Serial Acquirer Gets a Taste of its Own Medicine
A serial acquirer is getting a taste of its own medicine.
Since 1934, Smurfit Kappa Group Plc has grown through acquisition to become Europe's biggest paper and packaging company. Now it faces unwanted takeover interest from International Paper Co. of the U.S. The Irish company's best defense is that the deal may be too much of a stretch for its suitor.
Smurfit's attractions as a target are obvious. E-commerce and an aversion to plastic are driving demand for cardboard packaging. Scale is an advantage in this industry. A deal would extend International Paper's reach in Europe, which accounts for only 14 percent of its revenue today. What's more, Smurfit had been trading at a discount to its paper and packaging peers, based on its enterprise value to Ebitda ratio.
A deal would still be a mouthful.
The exact terms of International Paper's proposal haven't been made public -- other than shareholders would get cash and plus a minority stake in the combined business.

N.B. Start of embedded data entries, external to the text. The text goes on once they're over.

(* ===== verification/Fhash.v ===== *)
(** * Flow and listener tables ([fhash.c], the flow hash of [tcp_stream.c])

    Chained hash tables whose chains are intrusive lists.  The key of a stream is the four
    words [saddr], [daddr], [sport], [dport], which are adjacent in memory and hashed as
    twelve signed bytes. *)

From S2P Require Import Prelude Bytes Queues AddrPool Mtcp.

Definition NUM_BINS_FLOWS : Z := 131072.
Definition NUM_BINS_LISTENERS : Z := 1024.
Definition TCP_AR_CNT : Z := 3.

(** A table of empty chains; [calloc_ht] and [calloc_bins] say whether the two allocations
    succeed. *)
Definition CreateHashtable (calloc_ht calloc_bins : bool) : option (gmap Z (list Z)) :=
  if negb calloc_ht then None
  else if negb calloc_bins then None
  else Some ∅.

(** ** Keys *)

Record flow_key := FlowKey { k_saddr : Z; k_daddr : Z; k_sport : Z; k_dport : Z }.

#[export] Instance flow_key_eq_dec : EqDecision flow_key.
Proof. solve_decision. Defined.

Definition key_of (s : tcp_stream) : flow_key := FlowKey (saddr s) (daddr s) (sport s) (dport s).

(** The twelve bytes from [&flow->saddr] on. *)
Definition key_bytes (k : flow_key) : list Z :=
  bytes32 (k_saddr k) ++ bytes32 (k_daddr k) ++ bytes16 (k_sport k) ++ bytes16 (k_dport k).

(** One round of the hash; [char] is signed. *)
Definition hash_round (hash c : Z) : Z :=
  let hash := u32 (hash + i8 c) in
  let hash := u32 (hash + Z.shiftl hash 10) in
  Z.lxor hash (Z.shiftr hash 6).

Definition HashFlow (k : flow_key) : Z :=
  let hash := fold_left hash_round (key_bytes k) 0 in
  let hash := u32 (hash + Z.shiftl hash 3) in
  let hash := Z.lxor hash (Z.shiftr hash 11) in
  let hash := u32 (hash + Z.shiftl hash 15) in
  Z.land hash (NUM_BINS_FLOWS - 1).

Definition EqualFlow (k1 k2 : flow_key) : bool :=
  (k_saddr k1 =? k_saddr k2) && (k_sport k1 =? k_sport k2) &&
  (k_daddr k1 =? k_daddr k2) && (k_dport k1 =? k_dport k2).

(** ** Streams *)

Definition set_flow_bin (i : Z) (l : list Z) : MT unit :=
  modify (fun m => m <| tcp_flow_table ::= insert i l |>).

Definition StreamHTInsert (a : Z) : MT Z :=
  s ← stream_at a;
  let idx := HashFlow (key_of s) in
  assertM ((0 <=? idx) && (idx <? NUM_BINS_FLOWS));;
  m ← get;
  set_flow_bin idx (TAILQ_INSERT_TAIL (bin (tcp_flow_table m) idx) a);;
  stream_mod a (fun s => s <| ht_idx := TCP_AR_CNT |>);;
  mret 0.

Definition StreamHTRemove (a : Z) : MT unit :=
  s ← stream_at a;
  let idx := HashFlow (key_of s) in
  m ← get;
  l ← unwrap CorruptList (TAILQ_REMOVE (bin (tcp_flow_table m) idx) a);
  set_flow_bin idx l.

Fixpoint flow_walk (l : list Z) (k : flow_key) : MT (option Z) :=
  match l with
  | [] => mret None
  | a :: l' =>
      s ← stream_at a;
      if EqualFlow (key_of s) k then mret (Some a) else flow_walk l' k
  end.

Definition StreamHTSearch (k : flow_key) : MT (option Z) :=
  m ← get; flow_walk (bin (tcp_flow_table m) (HashFlow k)) k.

(** ** Listeners *)

Definition HashListener (port : Z) : Z := Z.land port (NUM_BINS_LISTENERS - 1).

Definition listener_at (l : Z) : MT tcp_listener :=
  m ← get; unwrap FreedListener (listener_heap m !! l).

(** [listener->socket->saddr.sin_port] *)
Definition listener_port (l : Z) : MT Z :=
  x ← listener_at l;
  i ← unwrap NullPointer (listen_socket x);
  s ← socket_at i;
  mret (sock_port s).

Definition ListenerHTInsert (l : Z) : MT Z :=
  port ← listener_port l;
  let idx := HashListener port in
  assertM ((0 <=? idx) && (idx <? NUM_BINS_LISTENERS));;
  modify (fun m => m <| listeners ::= fun t => <[idx := TAILQ_INSERT_TAIL (bin t idx) l]> t |>);;
  mret 0.

Definition ListenerHTRemove (l : Z) : MT unit :=
  port ← listener_port l;
  let idx := HashListener port in
  m ← get;
  k ← unwrap CorruptList (TAILQ_REMOVE (bin (listeners m) idx) l);
  modify (fun m => m <| listeners ::= insert idx k |>).

Fixpoint listener_walk (l : list Z) (port : Z) : MT (option Z) :=
  match l with
  | [] => mret None
  | x :: l' =>
      p ← listener_port x;
      if p =? port then mret (Some x) else listener_walk l' port
  end.

Definition ListenerHTSearch (port : Z) : MT (option Z) :=
  m ← get; listener_walk (bin (listeners m) (HashListener port)) port.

Smurfit says the price on offer is a lower valuation multiple than in recent transactions. That implies it's less than the roughly 12 times Ebitda WestRock Co. said it would pay for KapStone Paper and Packaging Corp. in January.
An offer at a standard 30 percent premium to the undisturbed stock price would cost 8.8 billion euros ($10.9 billion) for the equity, or 37 euros a share. Add assumed net debt, and that would be 10 times trailing Ebitda.
Assume the offer is half in cash and half in stock, and Smurfit's investors get a 20 percent stake in the enlarged company worth about 4.4 billion euros in Monday's stock prices. That would keep the combined business's leverage at less than four times Ebitda.
For International Paper's shareholders, the return on invested capital from such an offer would be in the high single digits within three years, before including any synergy benefits. That's decent enough.
But Smurfit shareholders would rightly balk at selling out at a multiple that looks low relative to recent history. The share element could be a problem, too, as the enlarged company would be a very different animal, with substantially higher leverage. Over the last five years, Smurfit shares have returned 173 percent, including dividends, while International Paper has managed only 54 percent -- not a good advert for switching horses.
It's possible that International Paper can resolve this. But it may need to offer a larger-than-usual premium. That will mean putting a lot of its own stock into the mix -- and making a convincing story for holding it.